Up to and including the line that contains "URIs, servers and", return every line from the start of the data, unchanged.

════════════════════

(* ===== verification/Query.v ===== *)
(** * Queries ([query.go], [torrent_download.go])

    What the engine reports: the snapshot of a download, whole or by keys, its files,
    URIs, servers and peers, the listings of active, waiting and stopped downloads
    with their paging, and the global statistics.  Queries change nothing. *)
From stdpp Require Import sorting.
From S2P Require Import Prelude GoStrings GoPath GoURL GoNet Pieces Options Reservations Filename Torrent Queue State Engine.

(** ** Files *)

Record FileInfo := mkFileInfo {
  fi_Index : string; fi_Path : string; fi_Length : string; fi_CompletedLength : string;
  fi_Selected : string; fi_URIs : list URIInfo
}.

Definition torrentFileInfo (uris : list URIInfo) (f : torrentFileState) : FileInfo :=
  mkFileInfo (Itoa (tf_Index f)) (tf_Path f) (FormatInt (tf_Length f)) (FormatInt (tf_Completed f))
    (FormatBool (tf_Selected f)) uris.

(** The path reported for a URI download: the output path, or the one it would get. *)
Definition reportedPath (d : Download) : string :=
  if String.eqb (d_path d) "" then
    let name := d_out d in
    let name := match d_uris d with
                | u :: _ => if String.eqb name "" then filenameFromURI (URI u) else name
                | [] => name
                end in
    let name := if String.eqb name "" then d_gid d else name in
    JoinPath [d_dir d; name]
  else d_path d.

Definition filesLocked (d : Download) : list FileInfo :=
  if bool_decide (d_kind d = downloadKindTorrent) then map (torrentFileInfo (d_uris d)) (d_torrentFiles d)
  else [mkFileInfo "1" (reportedPath d) (FormatInt (d_totalLength d)) (FormatInt (d_completedLen d)) "true" (d_uris d)].

(** ** Snapshots *)

(** The values of a status map. *)
Inductive field := FText (s : string) | FFiles (files : list FileInfo) | FBittorrent (b : BittorrentInfo).

Definition isTorrent (d : Download) : bool := bool_decide (d_kind d = downloadKindTorrent).

(** [snapshot] without keys. *)
Definition snapshotAll (d : Download) : gmap string field :=
  let all : gmap string field :=
    list_to_map [
      ("gid", FText (d_gid d));
      ("status", FText (statusText (d_status d)));
      ("totalLength", FText (FormatInt (d_totalLength d)));
      ("completedLength", FText (FormatInt (d_completedLen d)));
      ("uploadLength", FText "0");
      ("downloadSpeed", FText (FormatInt (d_downloadBPS d)));
      ("uploadSpeed", FText "0");
      ("connections", FText (Itoa (d_connections d)));
      ("numPieces", FText (FormatInt (d_numPieces d)));
      ("pieceLength", FText (FormatInt (d_pieceLength d)));
      ("bitfield", FText (d_bitfield d));
      ("dir", FText (d_dir d));
      ("files", FFiles (filesLocked d))] in
  let all :=
    if isTorrent d then
      let all := <["infoHash" := FText (d_infoHash d)]> all in
      let all := <["numSeeders" := FText (Itoa (d_numSeeders d))]> all in
      let all := <["seeder" := FText (FormatBool (d_seeder d))]> all in
      match d_bittorrent d with Some b => <["bittorrent" := FBittorrent b]> all | None => all end
    else all in
  let all := if String.eqb (d_errorCode d) "" then all else <["errorCode" := FText (d_errorCode d)]> all in
  if String.eqb (d_errorMessage d) "" then all else <["errorMessage" := FText (d_errorMessage d)]> all.

(** The value a key of the list adds, if any. *)
Definition snapshotKey (d : Download) (key : string) : option field :=
  if String.eqb key "gid" then Some (FText (d_gid d))
  else if String.eqb key "status" then Some (FText (statusText (d_status d)))
  else if String.eqb key "totalLength" then Some (FText (FormatInt (d_totalLength d)))
  else if String.eqb key "completedLength" then Some (FText (FormatInt (d_completedLen d)))
  else if String.eqb key "uploadLength" then Some (FText "0")
  else if String.eqb key "downloadSpeed" then Some (FText (FormatInt (d_downloadBPS d)))
  else if String.eqb key "uploadSpeed" then Some (FText "0")
  else if String.eqb key "connections" then Some (FText (Itoa (d_connections d)))
  else if String.eqb key "numPieces" then Some (FText (FormatInt (d_numPieces d)))
  else if String.eqb key "pieceLength" then Some (FText (FormatInt (d_pieceLength d)))
  else if String.eqb key "bitfield" then Some (FText (d_bitfield d))
  else if String.eqb key "dir" then Some (FText (d_dir d))
  else if String.eqb key "files" then Some (FFiles (filesLocked d))
  else if String.eqb key "infoHash" then if isTorrent d then Some (FText (d_infoHash d)) else None
  else if String.eqb key "numSeeders" then if isTorrent d then Some (FText (Itoa (d_numSeeders d))) else None
  else if String.eqb key "seeder" then if isTorrent d then Some (FText (FormatBool (d_seeder d))) else None
  else if String.eqb key "bittorrent" then if isTorrent d then FBittorrent <$> d_bittorrent d else None
  else if String.eqb key "errorCode" then if String.eqb (d_errorCode d) "" then None else Some (FText (d_errorCode d))
  else if String.eqb key "errorMessage" then
    if String.eqb (d_errorMessage d) "" then None else Some (FText (d_errorMessage d))
  else None.

Definition snapshot (keys : list string) (d : Download) : gmap string field :=
  match keys with
  | [] => snapshotAll d
  | _ => foldl (fun filtered key =>
           match snapshotKey d key with Some v => <[key := v]> filtered | None => filtered end) ∅ keys
  end.

(** ** Listings *)

(** The order of the map-based listings: creation time, then gid. *)
Definition created_le (x y : Download) : Prop :=
  d_createdAt x < d_createdAt y \/ (d_createdAt x = d_createdAt y /\ String.le (d_gid x) (d_gid y)).
#[export] Instance created_le_dec : RelDecision created_le.
Proof. intros x y. unfold created_le. apply _. Defined.

(** The downloads of the map, with their keys, in map order. *)
Definition registered (e : Engine) : list (string * Download) :=
  omap (fun kv => (fun d => (kv.1, d)) <$> e_heap e !! kv.2) (map_to_list (e_downloads e)).

Definition downloadsByStatus (status : Status) (e : Engine) : list Download :=
  merge_sort created_le (filter (fun d => d_status d = status) (map snd (registered e))).

Definition lookupAll (gids : list string) (e : Engine) : list (string * Download) :=
  omap (fun gid => (fun r : loc * Download => (gid, r.2)) <$> lookupDownload gid e) gids.

Definition waitingDownloads (e : Engine) : list Download :=
  let items := lookupAll (e_waiting e) e in
  let seen : gset string := list_to_set (map fst items) in
  let paused := filter (fun kv : string * Download => kv.1 ∉ seen /\ d_status kv.2 = StatusPaused) (registered e) in
  map snd items ++ merge_sort created_le (map snd paused).

Definition stoppedDownloads (e : Engine) : list Download := map snd (lookupAll (e_stopped e) e).

(** [sliceDownloads]: a page from the front, or backwards from the end. *)
Definition sliceDownloads {A} (items : list A) (offset num : Z) : list A :=
  let num := if num <? 0 then 0 else num in
  let n := Z.of_nat (length items) in
  if (num =? 0) || (n =? 0) then []
  else if 0 <=? offset then
    if n <=? offset then []
    else
      let remaining := n - offset in
      let num := if remaining <? num then remaining else num in
      take (Z.to_nat num) (drop (Z.to_nat offset) items)
  else
    let start := n + offset in
    let start := if start <? 0 then 0 else start in
    take (Z.to_nat num) (rev (take (Z.to_nat (start + 1)) items)).

Definition TellStatus (gid : string) (keys : list string) (e : Engine) : result (gmap string field) :=
  let! r := findDownloadLocked gid e in Ok (snapshot keys r.2).

Definition TellActive (keys : list string) (e : Engine) : list (gmap string field) :=
  map (snapshot keys) (downloadsByStatus StatusActive e).

Definition TellWaiting (offset num : Z) (keys : list string) (e : Engine) : list (gmap string field) :=
  map (snapshot keys) (sliceDownloads (waitingDownloads e) offset num).

Definition TellStopped (offset num : Z) (keys : list string) (e : Engine) : list (gmap string field) :=
  map (snapshot keys) (sliceDownloads (stoppedDownloads e) offset num).

(** ** Details of a download *)

Definition GetURIs (gid : string) (e : Engine) : result (list URIInfo) :=
  let! r := findDownloadLocked gid e in Ok (d_uris r.2).

Definition GetFiles (gid : string) (e : Engine) : result (list FileInfo) :=
  let! r := findDownloadLocked gid e in Ok (filesLocked r.2).

Definition currentOrOriginal (current original : string) : string :=
  if String.eqb current "" then original else current.

Record ServerInfo := mkServer { sv_URI : string; sv_CurrentURI : string; sv_DownloadSpeed : string }.

(** The servers of the one file, whose index is 1. *)
Definition GetServers (gid : string) (e : Engine) : result (list ServerInfo) :=
  let! r := findDownloadLocked gid e in
  Ok (map (fun u => mkServer (URI u) (currentOrOriginal (d_currentURI r.2) (URI u)) (FormatInt (d_downloadBPS r.2)))
        (d_uris r.2)).

(** *** Peers *)

(** A peer as the torrent library reports it, the rates as integers. *)
Record PeerSnapshot := mkPeer {
  pe_PeerID : string; pe_RemoteAddr : string; pe_RemoteBitfield : list Z; pe_LocalChoking : bool;
  pe_RemoteChoking : bool; pe_DownloadRate : Z; pe_LastWriteUploadRate : Z; pe_Seeder : bool
}.

(** The peers of a live torrent; none when the runtime has no torrent yet. *)
Class PeerLib := PeerSnapshots : torrentRuntime -> list PeerSnapshot.

Definition peerInfo (peer : PeerSnapshot) : list (string * string) :=
  let '(host, port) := default (pe_RemoteAddr peer, "0") (SplitHostPort (pe_RemoteAddr peer)) in
  [("peerId", QueryEscape (pe_PeerID peer));
   ("ip", host);
   ("port", port);
   ("bitfield", hexEncode (pe_RemoteBitfield peer));
   ("amChoking", FormatBool (pe_LocalChoking peer));
   ("peerChoking", FormatBool (pe_RemoteChoking peer));
   ("downloadSpeed", FormatInt (pe_DownloadRate peer));
   ("uploadSpeed", FormatInt (pe_LastWriteUploadRate peer));
   ("seeder", FormatBool (pe_Seeder peer))].

Definition torrentPeersLocked {peers : PeerLib} (d : Download) : list (list (string * string)) :=
  match d_torrent d with Some rt => map peerInfo (PeerSnapshots rt) | None => [] end.

Definition GetPeers {peers : PeerLib} (gid : string) (e : Engine) : result (list (list (string * string))) :=
  let! r := findDownloadLocked gid e in
  Ok (if isTorrent r.2 then torrentPeersLocked r.2 else []).

(** ** Statistics *)

Record GlobalStat := mkStat {
  gs_DownloadSpeed : string; gs_UploadSpeed : string; gs_NumActive : string; gs_NumWaiting : string;
  gs_NumStopped : string; gs_NumStoppedTotal : string
}.

(** The running totals: speed, active, waiting. *)
Definition countDownload (acc : Z * Z * Z) (d : Download) : Z * Z * Z :=
  let '(speed, active, waiting) := acc in
  match d_status d with
  | StatusActive =>
      let speed := if max_int64 - speed <? d_downloadBPS d then max_int64
                   else if 0 <? d_downloadBPS d then speed + d_downloadBPS d else speed in
      (speed, active + 1, waiting)
  | StatusWaiting | StatusPaused => (speed, active, waiting + 1)
  | _ => acc
  end.

Definition globalTotals (e : Engine) : Z * Z * Z := foldl countDownload (0, 0, 0) (map snd (registered e)).

Definition GetGlobalStat (e : Engine) : GlobalStat :=
  let '(speed, active, waiting) := globalTotals e in
  mkStat (FormatInt speed) "0" (Itoa active) (Itoa waiting) (Itoa (Z.of_nat (length (e_stopped e))))
    (Itoa (e_stoppedTotal e)).

Record VersionInfo := mkVersion { vi_Version : string; vi_EnabledFeatures : list string }.

Definition Aria2CompatVersion : string := "1.37.0".

Definition GetVersion : VersionInfo :=
  mkVersion Aria2CompatVersion ["BitTorrent"; "HTTP"; "HTTPS"; "JSON-RPC"; "WebSocket"].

════════════════════

RESULT OF THE EXERCISE —
(* ===== verification/Query.v ===== *)
(** * Queries ([query.go], [torrent_download.go])

    What the engine reports: the snapshot of a download, whole or by keys, its files,
    URIs, servers and peers, the listings of active, waiting and stopped downloads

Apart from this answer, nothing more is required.